The paper tackles the problem of high computational cost and limited interpretability in preference alignment by introducing DSPA, an inference-time method that uses conditional-difference maps to steer sparse autoencoders without weight updates, achieving competitive performance on benchmarks like MT-Bench and AlpacaEval while reducing alignment-stage FLOPs by up to 4.47x.

Preference alignment is usually achieved by weight-updating training on preference data, which adds substantial alignment-stage compute and provides limited mechanistic visibility.

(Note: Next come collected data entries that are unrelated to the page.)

Lemma B2Q_lt_units m1 e1 m2 e2 k :
  k ≤ e1 → k ≤ e2 →
  Zpos m1 * 2 ^ (e1 - k) < Zpos m2 * 2 ^ (e2 - k) →
  (B2Q (S754_finite false m1 e1) < B2Q (S754_finite false m2 e2))%Q.
Proof.
  intros H1 H2 Hlt. rewrite (B2Q_units m1 e1 k), (B2Q_units m2 e2 k) by done.
  apply Qmult_lt_r; [apply Qpow2_pos|]. by rewrite <- Zlt_Qlt.
Qed.

Lemma B2Q_pos m e : (0 < B2Q (S754_finite false m e))%Q.
Proof.
  cbn [B2Q cond_Zopp]. apply Qmult_lt_0_compat; [|apply Qpow2_pos].
  by rewrite <- (Zlt_Qlt 0).
Qed.

(** [<] on normal positive numbers is the order of their values. *)
Lemma SFltb_spec m1 e1 m2 e2 :
  2 ^ 52 ≤ Zpos m1 < 2 ^ 53 → 2 ^ 52 ≤ Zpos m2 < 2 ^ 53 →
  if SFltb (S754_finite false m1 e1) (S754_finite false m2 e2)
  then (B2Q (S754_finite false m1 e1) < B2Q (S754_finite false m2 e2))%Q
  else (B2Q (S754_finite false m2 e2) <= B2Q (S754_finite false m1 e1))%Q.
Proof.
  intros Hm1 Hm2. unfold SFltb, SFcompare.
  destruct (Z.compare_spec e1 e2) as [Heq|Hlt|Hgt].
  - subst e2. rewrite Pos.compare_cont_spec. simpl.
    destruct (Pos.compare_spec m1 m2) as [Heq|Hlt|Hgt].
    + subst. apply Qle_refl.
    + apply (B2Q_lt_units _ _ _ _ e1); [lia|lia|].
      rewrite Z.sub_diag. simpl. lia.
    + apply (B2Q_le_units _ _ _ _ e1); [lia|lia|].
      rewrite Z.sub_diag. simpl. lia.
  - apply (B2Q_lt_units _ _ _ _ e1); [lia|lia|].
    rewrite Z.sub_diag.
    assert (2 ^ 1 ≤ 2 ^ (e2 - e1)) by (apply Z.pow_le_mono_r; lia).
    change (2 ^ 1) with 2 in *. change (2 ^ 53) with (2 * 2 ^ 52) in *.
    change (2 ^ 0) with 1. nia.
  - apply (B2Q_le_units _ _ _ _ e2); [lia|lia|].
    rewrite Z.sub_diag.
    assert (2 ^ 1 ≤ 2 ^ (e1 - e2)) by (apply Z.pow_le_mono_r; lia).
    change (2 ^ 1) with 2 in *. change (2 ^ 53) with (2 * 2 ^ 52) in *.
    change (2 ^ 0) with 1. nia.
Qed.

We propose Dynamic SAE Steering for Preference Alignment (DSPA), an inference-time method that makes sparse autoencoder (SAE) steering prompt-conditional. From preference triples, DSPA computes a conditional-difference map linking prompt features to generation-control features; during decoding, it modifies only token-active latents, without base-model weight updates. Across Gemma-2-2B/9B and Qwen3-8B, DSPA improves MT-Bench and is competitive on AlpacaEval while preserving multiple-choice accuracy. Under restricted preference data, DSPA remains robust and can rival the two-stage RAHF-SCIT pipeline while requiring up to $4.47\times$ fewer alignment-stage FLOPs. Finally, we audit the SAE features DSPA modifies, finding that preference directions are dominated by discourse and stylistic signals, and provide theory clarifying the conditional-difference map estimate and when top-$k$ ablation is principled.